Title: The Trump-Kim Singapore Summit: After the Hype
Both the United States and North Korea were quick to declare victory following the historic Trump-Kim summit in Singapore held on June 12, 2018. The next day, President Donald Trump set to twitter proclaiming, “There is no longer a Nuclear Threat from North Korea.” Meanwhile, pundits rushed to the diplomatic scoreboard, announcing the winners and losers. Comparing the event to the Nixon shock, they were quick to declare whether Kim Jong-un drew closer to the United States or to China, and who came out on top in the new North Korea-China-US triangle. The hyped and partisan reporting on the summit masked the real setback in charting a concrete path towards denuclearization in the joint statement signed by President Trump and Chairman Kim Jong-un. Not surprisingly, the diplomatic process immediately stalled. Beijing reacted adroitly to the whirlwind and has since maneuvered itself to a more secure footing amidst the unstable regional geopolitics. However, the newfound and re-energized inter-Korean initiative has proven to be the real impetus for change on Peninsula security.
Hyped Diplomacy
Leading up to the meeting, media coverage was focused on Trump’s mercurial personality and idiosyncratic style. Indeed, Trump dispensed with many of the diplomatic protocols and conventions historically associated with such summits. He agreed to the meeting on the spot in front of South Korean envoys in March 2018, sent then-CIA director Mike Pompeo to Pyongyang, and feigned cancellation in May. Nonetheless, the outcome of the summit was anything but revolutionary. The Trump-Kim joint statement followed the North Korean denuclearization roadmap laid out during the Clinton era. In and of itself, the document even backslid on previous attempts at disarmament.
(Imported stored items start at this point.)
Lemma request_ok σ t port : busy_ok σ → handlers σ !! t = None → busy_ok (set_handler t (Calling port) σ).
Proof.
  intros Hok Ht. split; simpl; handler_solve Hok.
  - destruct (ok_locked _ Hok m) as (t' & p' & Ht'); [done|]. exists t', p'. rewrite lookup_insert_ne; congruence.
  - destruct (ok_table _ Hok) as (t' & h & Ht' & Hh); [done|]. exists t', h. rewrite lookup_insert_ne; [done|congruence].
Qed.

(** A handler outside the critical section moves on to another point outside it. *)
Lemma locked_keep σ t h0 h m :
  busy_ok σ → handlers σ !! t = Some h0 → (∀ p m, h0 ≠ Holding p m) → m ∈ locked σ →
  ∃ t' port, <[t := h]> (handlers σ) !! t' = Some (Holding port m).
Proof.
  intros Hok Ht Hh Hm. destruct (ok_locked _ Hok m Hm) as (t' & p & Ht'). exists t', p.
  rewrite lookup_insert_ne; [done|]. intros ->. rewrite Ht in Ht'. injection Ht' as ->. by destruct (Hh p m).
Qed.

(** A handler in the table's critical section moves on inside it. *)
Lemma table_keep σ t h :
  in_table h → ∃ t' h', <[t := h]> (handlers σ) !! t' = Some h' ∧ in_table h'.
Proof. intros Hh. exists t, h. by rewrite lookup_insert_eq. Qed.

Lemma lock_table_ok σ t port : busy_ok σ → handlers σ !! t = Some (Calling port) → mutexesLock σ = false →
  busy_ok (set_mutexesLock true (set_handler t (Creating port) σ)).
Proof.
  intros Hok Ht Hfree. split; simpl; handler_solve Hok.
  - by eapply locked_keep.
  - by apply table_keep.
Qed.

Lemma create_ok σ t port : busy_ok σ → handlers σ !! t = Some (Creating port) →
  busy_ok (set_handler t (Reading port) (create_mutex port σ)).
Proof.
  intros Hok Ht. destruct (create_mutex_ok port σ Hok) as (Hfresh & Hdistinct & Hh & Hl & Hb).
  destruct (create_mutex_lookup port σ Hok) as [Hcreated Hkeep].
  split; simpl; rewrite ?Hh, ?Hl, ?Hb; [done|done|..]; handler_solve Hok.
  - eapply (known_mono σ); [exact Hkeep|by eapply (ok_known _ Hok)].
  - by eapply locked_keep.
  - by apply table_keep.
Qed.

Lemma read_ok σ t port m : busy_ok σ → handlers σ !! t = Some (Reading port) → mutexes σ !! port = Some m →
  busy_ok (set_handler t (Leaving port m) σ).
Proof.
  intros Hok Ht Hm. split; simpl; handler_solve Hok.
  - by eapply locked_keep.
  - by apply table_keep.
Qed.

Lemma unlock_table_ok σ t port m : busy_ok σ → handlers σ !! t = Some (Leaving port m) →
  busy_ok (set_mutexesLock false (set_handler t (Waiting port m) σ)).
Proof.
  intros Hok Ht. split; simpl; handler_solve Hok.
  - apply (ok_known _ Hok _ _ Ht).
  - by eapply locked_keep.
Qed.

(** A handler that is not in the table's critical section leaves the table alone. *)
Lemma table_other σ t h0 (hs : gmap nat handler) : busy_ok σ → handlers σ !! t = Some h0 → ¬ in_table h0 → mutexesLock σ = true →
  (∀ t', t' ≠ t → hs !! t' = handlers σ !! t') → ∃ t' h', hs !! t' = Some h' ∧ in_table h'.
Proof.
  intros Hok Ht Hh Hb Hhs. destruct (ok_table _ Hok Hb) as (t' & h' & Ht' & Hh'). exists t', h'.
  rewrite Hhs; [done|]. intros ->. by simplify_eq.
Qed.

Lemma lock_mutex_ok σ t port m : busy_ok σ → handlers σ !! t = Some (Waiting port m) → m ∉ locked σ →
  busy_ok (set_locked (locked σ ∪ {[m]}) (set_handler t (Holding port m) σ)).
Proof.
  intros Hok Ht Hm. split; simpl; handler_solve Hok.
  - apply (ok_known _ Hok _ _ Ht).
  - match goal with H : _ ∈ _ ∪ _ |- _ => apply elem_of_union in H as [H|H%elem_of_singleton] end.
    + by eapply locked_keep.
    + subst. exists t, port. by rewrite lookup_insert_eq.
  - set_solver.
  - apply elem_of_union_l. by eapply (ok_holding _ Hok).
  - apply (table_other σ t _ _ Hok Ht); [by intros []|done|]. intros t' Ht'. by rewrite lookup_insert_ne.
Qed.

Lemma unlock_mutex_ok σ t port m : busy_ok σ → handlers σ !! t = Some (Holding port m) →
  busy_ok (set_locked (locked σ ∖ {[m]}) (remove_handler t σ)).
Proof.
  intros Hok Ht. split; simpl; handler_solve Hok.
  - match goal with H : _ ∈ _ ∖ _ |- _ => apply elem_of_difference in H as [H Hne%not_elem_of_singleton] end.
    destruct (ok_locked _ Hok _ H) as (t' & p' & Ht'). exists t', p'. rewrite lookup_delete_ne; [done|]. congruence.
  - match goal with H : handlers σ !! ?t' = Some (Holding _ ?m') |- _ =>
      apply elem_of_difference; split; [by eapply (ok_holding _ Hok)|intros ->%elem_of_singleton; handler_clash Hok] end.
  - apply (table_other σ t _ _ Hok Ht); [by intros []|done|]. intros t' Ht'. by rewrite lookup_delete_ne.
Qed.

Lemma internal_ok σ σ' : busy_ok σ → internal σ σ' → busy_ok σ'.
Proof.
  intros Hok [].
  - by apply lock_table_ok.
  - by apply create_ok.
  - by apply read_ok.
  - by apply unlock_table_ok.
  - by apply lock_mutex_ok.
  - by eapply unlock_mutex_ok.
Qed.

Lemma reachable_ok σ : reachable σ → busy_ok σ.
Proof.
  unfold reachable. generalize init_ok. generalize NewBusyTable. intros σ0 Hok Hsteps. revert Hok.
  induction Hsteps as [|σ1 σ2 σ3 [σ' Hi|t port Ht] _ IH]; intros Hok; [done|apply IH; by eapply internal_ok|].
  apply IH. by apply request_ok.
Qed.
(** ** A round *)

(** [m.MSPClient.RequestStatus], and the order in which the answers of the
    goroutines arrive at the consumer loop. *)
Context (RequestStatus : msp.HostPort → list msp.Mongod * option msp.Error).
Context (arrivals : list Slave → list Slave).

(** One tick of [Run]: the slaves are read and asked, their answers handled one after
    the other, and the replica sets checked. *)
Definition read_slaves : GoM session (list Slave) :=
  _ ← Begin;
  res ← in_tx (orm_find (R := Slave) (λ _, true));
  let slaves := match res with Ok slaves => slaves | Err _ => [] end in
  _ ← Rollback;
  mret slaves.

Definition check_replica_sets : GoM session unit :=
  _ ← Begin;
  _ ← in_tx observeReplicaSets;
  Rollback.

Definition monitor_round : GoM session unit :=
  slaves ← read_slaves;
  _ ← range (arrivals slaves) (λ s,
    let '(observedMongods, mspError) := RequestStatus (msp.mkHostPort (Slave_Hostname s) (Slave_Port s)) in
    handleObservation observedMongods mspError s);
  check_replica_sets.
End observation.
Starting with the first North Korean nuclear crisis in the early 1990s, a diplomatic rubric has been in place whereby the North would give up its nuclear weapons in exchange for security guarantees, political recognition, and economic assistance from the United States and its allies. The 1994 Agreed Framework between the United States and the Democratic People’s Republic of Korea (DPRK) was the first implementation of the formula. In it, the United States offered security reassurance and promised no nuclear threat to the DPRK, two light water reactors for energy generation – in addition to immediate delivery of heavy oil and electricity – and the promise of diplomatic normalization. The DPRK in turn committed to a complete, verifiable, and irreversible denuclearization (CVID). Under President George W. Bush, the Six-Party Joint Statement signed in 2005 tweaked the Clinton blueprint, outlining a multilateral, reciprocal, and step-by-step process. The quid pro quo between North Korea and other partners became murky: the goal was a nuclear free Korean Peninsula where the North reserved the right to nuclear energy generation.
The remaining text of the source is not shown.